Gold-Leaf. See Gold-Leaves (Encycl.) where a full account is given from Dr Lewis of the process of gold-beating. In that article, we have said that gold-leaf ought to be prepared from the finest gold; but Mr Nicholson, who, in all probability, knows much more of the matter than the author from whom our account was copied, affirms us that this is a mistake, and that pure gold is too ductile to be worked between the gold-beaters' skin. The newest skins will work the finest gold, and make the thinnest leaf, because they are the smoothest. Old skins, being rough or foul, require coarser gold. The finer the gold, the more ductile; infomuch that pure gold, when driven out by the hammer, is too soft to force itself over the irregularities, but would pass round them, and by that means become divided into narrow slips.
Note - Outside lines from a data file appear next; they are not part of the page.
(** [connect] up to the loop, and whole. *)
Definition connect_begin (s : t) (rules : list (EventLoop.Rule K t)) (c_tcp : TCPConfig.t) (c_ad : FdAdapterConfig.t)
  (random : Z) : result (t * list (EventLoop.Rule K t)) :=
  match _tcp s with
  | Some _ => Throw runtime_error
  | None =>
      let '(s, rules) := _initialize_TCP s rules c_tcp random in
      let s := set_adapter s (_device s) (set_config (_datagram_adapter s) c_ad) in
      _ ← Address.show (FdAdapterConfig.destination c_ad);
      c ← tcp s;
      c ← TCPConnection.connect c;
      let s := set_tcp s (Some c) in
      if negb (in_state s TCPState.SYN_SENT) then Throw runtime_error else Ok (s, rules)
  end.

Definition connect (aborts : list bool) (s : t) (rules : list (EventLoop.Rule K t)) (c_tcp : TCPConfig.t)
  (c_ad : FdAdapterConfig.t) (random : Z) (k : K) : result (bool * list (EventLoop.Rule K t) * t * K) :=
  '(s, rules) ← connect_begin s rules c_tcp c_ad random;
  '(ended, rules, s, k) ← _tcp_loop aborts (λ s, in_state s TCPState.SYN_SENT) rules s k;
  if negb ended then Ok (false, rules, s, k)
  else
    _ ← Address.show (FdAdapterConfig.destination c_ad);
    Ok (true, rules, set_thread s true, k).

Definition listening_state (s : t) : bool :=
  in_state s TCPState.LISTEN || in_state s TCPState.SYN_RCVD || in_state s TCPState.SYN_SENT.

Definition listen_and_accept (aborts : list bool) (s : t) (rules : list (EventLoop.Rule K t)) (c_tcp : TCPConfig.t)
  (c_ad : FdAdapterConfig.t) (random : Z) (k : K) : result (bool * list (EventLoop.Rule K t) * t * K) :=
  match _tcp s with
  | Some _ => Throw runtime_error
  | None =>
      let '(s, rules) := _initialize_TCP s rules c_tcp random in
      let s := set_adapter s (_device s) (set_listening (set_config (_datagram_adapter s) c_ad) true) in
      '(ended, rules, s, k) ← _tcp_loop aborts listening_state rules s k;
      if negb ended then Ok (false, rules, s, k)
      else
        _ ← destination_text s;
        Ok (true, rules, set_thread s true, k)
  end.

(** [_tcp.reset()] destroys the connection; its destructor catches its exceptions. *)
Definition reset_tcp (s : t) : t := set_tcp s None.

(** The end of [_tcp_main], after its loop. *)
Definition finish (s : t) (k : K) : result (t * K) :=
  '(f, k) ← Socket.shutdown (_socket s) SHUT_RDWR k;
  let s := set_socket s f in
  _ ← tcp s;
  Ok (reset_tcp s, k).

Definition _tcp_main (aborts : list bool) (rules : list (EventLoop.Rule K t)) (s : t) (k : K)
  : result (bool * list (EventLoop.Rule K t) * t * K) :=
  _ ← tcp s;
  '(ended, rules, s, k) ← _tcp_loop aborts (λ _, true) rules s k;
  if negb ended then Ok (false, rules, s, k)
  else '(s, k) ← finish s k; Ok (true, rules, s, k).

(** [wait_until_closed]: shut down, then join; the thread's rounds are run here. *)
Definition wait_until_closed (aborts : list bool) (rules : list (EventLoop.Rule K t)) (s : t) (k : K)
  : result (bool * list (EventLoop.Rule K t) * t * K) :=
  '(f, k) ← Socket.shutdown (_socket s) SHUT_RDWR k;
  let s := set_socket s f in
  if _tcp_thread s then
    '(ended, rules, s, k) ← _tcp_main aborts rules s k;
    Ok (ended : bool, rules, (if ended : bool then set_thread s false else s), k)
  else Ok (true, rules, s, k).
The finest gold for this purpose has three grains of alloy in the ounce, and the coarsest twelve grains. In general, the alloy is six grains, or one eightieth part. That which is called pale gold contains three pennyweights of silver in the ounce. The alloy of leaf gold is silver, or copper, or both, and the colour is produced of various tints accordingly. Two ounces and two pennyweights of gold is delivered by the master to the workman, who, if extraordinarily skilful, returns two thousand leaves, or eighty books of gold, together with one ounce and five pennyweights of waste cuttings. Hence one book weighs 4.8 grains; and as the leaves measure 3.5 inches in the side, the thickness of the leaf is one two hundred and eighty-two thousandth part of an inch.

The yellow metal called Dutch gold is fine brass. It is said to be made from copperplates, by cementation with calamine, without subsequent fusion. Its thickness, compared with that of leaf gold, proved as 19 to 4; and under equal surfaces it is considerably more than twice as heavy as the gold. Nicholson's Journal, Vol. 177.